RECORDS FOR PROCESSING =
(** C4, as the code has it.  [N >= 1] valid frames come in from one
    address, each taken from the queue by the inbound worker before
    the next comes in.  If the address is in the table, then for
    frames of every type the table still holds exactly one record for
    it, stamped by the last frame, and its [packets_received] has gone
    up by [N].  If the address is not in the table, only a discovery
    request or response creates the record (the driver taking the
    peer): without one among the frames there is no record afterwards;
    with one, there is exactly one record, stamped by the last frame,
    and it has counted the frames that came after the one that created
    it. *)
Theorem frames_of_one_address_keep_one_record src (arrivals : list arrival)
    (final : arrival) (s : System) :
  last arrivals = Some final →
  Forall (λ a, valid_frame (frame_data a)) arrivals →
  idle s → unique_addresses s → driver_accepts s →
  let r := process_frames src arrivals 0 s in
  let n := Z.of_nat (length arrivals) in
  match list_find (λ q, mac_addr q = src) (peers_ (mgr s)) with
  | Some (_, q) =>
      ∃ p, filter (λ q, mac_addr q = src) (peers_ (mgr r.2)) = [p]
         ∧ last_seen_us p = seen_at final r.1
         ∧ packets_received p = wrap32 (packets_received q + n)
  | None =>
      match list_find (λ a, is_discovery (frame_data a) = true) arrivals with
      | Some (k, _) =>
          ∃ p, filter (λ q, mac_addr q = src) (peers_ (mgr r.2)) = [p]
             ∧ last_seen_us p = seen_at final r.1
             ∧ packets_received p = wrap32 (n - 1 - Z.of_nat k)
      | None => filter (λ q, mac_addr q = src) (peers_ (mgr r.2)) = []
      end
  end.
Proof.
  intros Hlast Hok Hidle Hu Hacc r n.
  assert (Hur : unique_addresses r.2) by by apply process_frames_unique.
  assert (Hn : (0 < length arrivals)%nat).
  { destruct arrivals; [done | cbn; lia]. }
  destruct (list_find (λ q, mac_addr q = src) (peers_ (mgr s))) as [[i q]|] eqn:Hfind.
  - (* the address is known *)
    apply list_find_Some in Hfind as Hfind'. destruct Hfind' as (Hq & Hmac & _).
    destruct (process_frames_touch src arrivals s 0 i q)
      as (p' & Hp' & Hmac' & Hseen & Hcnt); try done.
    { unfold find_peer. by rewrite Hfind. }
    fold r in Hp', Hseen. exists p'. split_and!.
    + rewrite <- Hmac'. by eapply filter_unique_address.
    + by rewrite Hseen, Hlast.
    + rewrite Hcnt, bump_iter. unfold n.
      destruct (length arrivals) as [|m] eqn:Hm; [lia | done].
  - assert (Hnone : find_peer (peers_ (mgr s)) src = None)
      by (unfold find_peer; by rewrite Hfind).
    destruct (list_find (λ a, is_discovery (frame_data a) = true) arrivals)
      as [[k d]|] eqn:Hdisc.
    + (* the first discovery frame creates the record *)
      apply list_find_Some in Hdisc as (Hk & Hd & Hbefore).
      apply is_discovery_spec in Hd.
      pose proof (take_drop_middle arrivals k d Hk) as Hsplit.
      set (pre := take k arrivals) in *. set (rest := drop (S k) arrivals) in *.
      assert (Hpre : Forall (λ a, valid_frame (frame_data a)
                                  ∧ ¬ discovery_frame (frame_data a)) pre).
      { apply Forall_lookup. intros j a Hj. unfold pre in Hj.
        apply lookup_take_Some in Hj as [Hj Hjk]. split.
        - rewrite Forall_lookup in Hok. by eapply Hok.
        - intros Hx. apply is_discovery_spec in Hx. by eapply Hbefore. }
      assert (Hokd : valid_frame (frame_data d))
        by (rewrite Forall_lookup in Hok; by eapply Hok).
      assert (Hrest : Forall (λ a, valid_frame (frame_data a)) rest)
        by (unfold rest; by apply Forall_drop).
      assert (Hlen : length arrivals = (k + S (length rest))%nat).
      { rewrite <- Hsplit at 1. rewrite length_app. cbn. unfold pre.
        rewrite length_take. apply lookup_lt_Some in Hk. lia. }
      assert (Hfinal : last (d :: rest) = Some final).
      { rewrite <- Hsplit in Hlast. by rewrite last_app_cons in Hlast. }
      assert (Hr : r = process_frames src (d :: rest)
                         (process_frames src pre 0 s).1 (process_frames src pre 0 s).2).
      { unfold r. rewrite <- Hsplit at 1. apply process_frames_app. }
      pose proof (process_frames_unnoticed src pre s 0 Hpre Hidle Hnone) as Hsame.
      set (r0 := process_frames src pre 0 s) in *. clearbody r0.
      unfold table_view in Hsame. injection Hsame as Hp0 Hm0 Hq0 Hd0.
      assert (Hr' : r.2 = (process_frames src (d :: rest) 0 r0.2).2
                    ∧ r.1 = (process_frames src (d :: rest) 0 r0.2).1) by (by rewrite Hr).
      destruct Hr' as [Hr2 Hr1].
      destruct (process_frames_new src d rest r0.2)
        as (j & p' & Hp' & Hmac' & Hseen & Hcnt); try done.
      * destruct Hidle as [Hm Hq]. split; congruence.
      * unfold driver_accepts. by rewrite Hd0.
      * by rewrite Hp0.
      * rewrite <- Hr2 in Hp'. rewrite <- Hr1 in Hseen.
        exists p'. split_and!.
        -- rewrite <- Hmac'. by eapply filter_unique_address.
        -- by rewrite Hseen, Hfinal.
        -- rewrite Hcnt, bump_iter. unfold n. rewrite Hlen.
           replace (Z.of_nat (k + S (length rest)) - 1 - Z.of_nat k)
             with (Z.of_nat (length rest)) by lia.
           destruct (length rest) as [|m]; [done|]. by rewrite Z.add_0_l.
    + (* no discovery frame: no record *)
      apply list_find_None in Hdisc.
      assert (Hall : Forall (λ a, valid_frame (frame_data a)
                                  ∧ ¬ discovery_frame (frame_data a)) arrivals).
      { apply Forall_lookup. intros j a Hj. split.
        - rewrite Forall_lookup in Hok. by eapply Hok.
        - intros Hx. apply is_discovery_spec in Hx.
          rewrite Forall_lookup in Hdisc. by eapply Hdisc. }
      pose proof (process_frames_unnoticed src arrivals s 0 Hall Hidle Hnone) as Hsame.
      fold r in Hsame. unfold table_view in Hsame. injection Hsame as Hp _ _ _.
      rewrite Hp. apply filter_no_address. by apply find_peer_None.
Qed.
End frames.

WHAT TO DO = Repeat word for word from the line holding "replace (Z.of_nat (k" down to the last line above, including both.

ANSWER SECTION =
           replace (Z.of_nat (k + S (length rest)) - 1 - Z.of_nat k)
             with (Z.of_nat (length rest)) by lia.
           destruct (length rest) as [|m]; [done|]. by rewrite Z.add_0_l.
    + (* no discovery frame: no record *)
      apply list_find_None in Hdisc.
      assert (Hall : Forall (λ a, valid_frame (frame_data a)
                                  ∧ ¬ discovery_frame (frame_data a)) arrivals).
      { apply Forall_lookup. intros j a Hj. split.
        - rewrite Forall_lookup in Hok. by eapply Hok.
        - intros Hx. apply is_discovery_spec in Hx.
          rewrite Forall_lookup in Hdisc. by eapply Hdisc. }
      pose proof (process_frames_unnoticed src arrivals s 0 Hall Hidle Hnone) as Hsame.
      fold r in Hsame. unfold table_view in Hsame. injection Hsame as Hp _ _ _.
      rewrite Hp. apply filter_no_address. by apply find_peer_None.
Qed.
End frames.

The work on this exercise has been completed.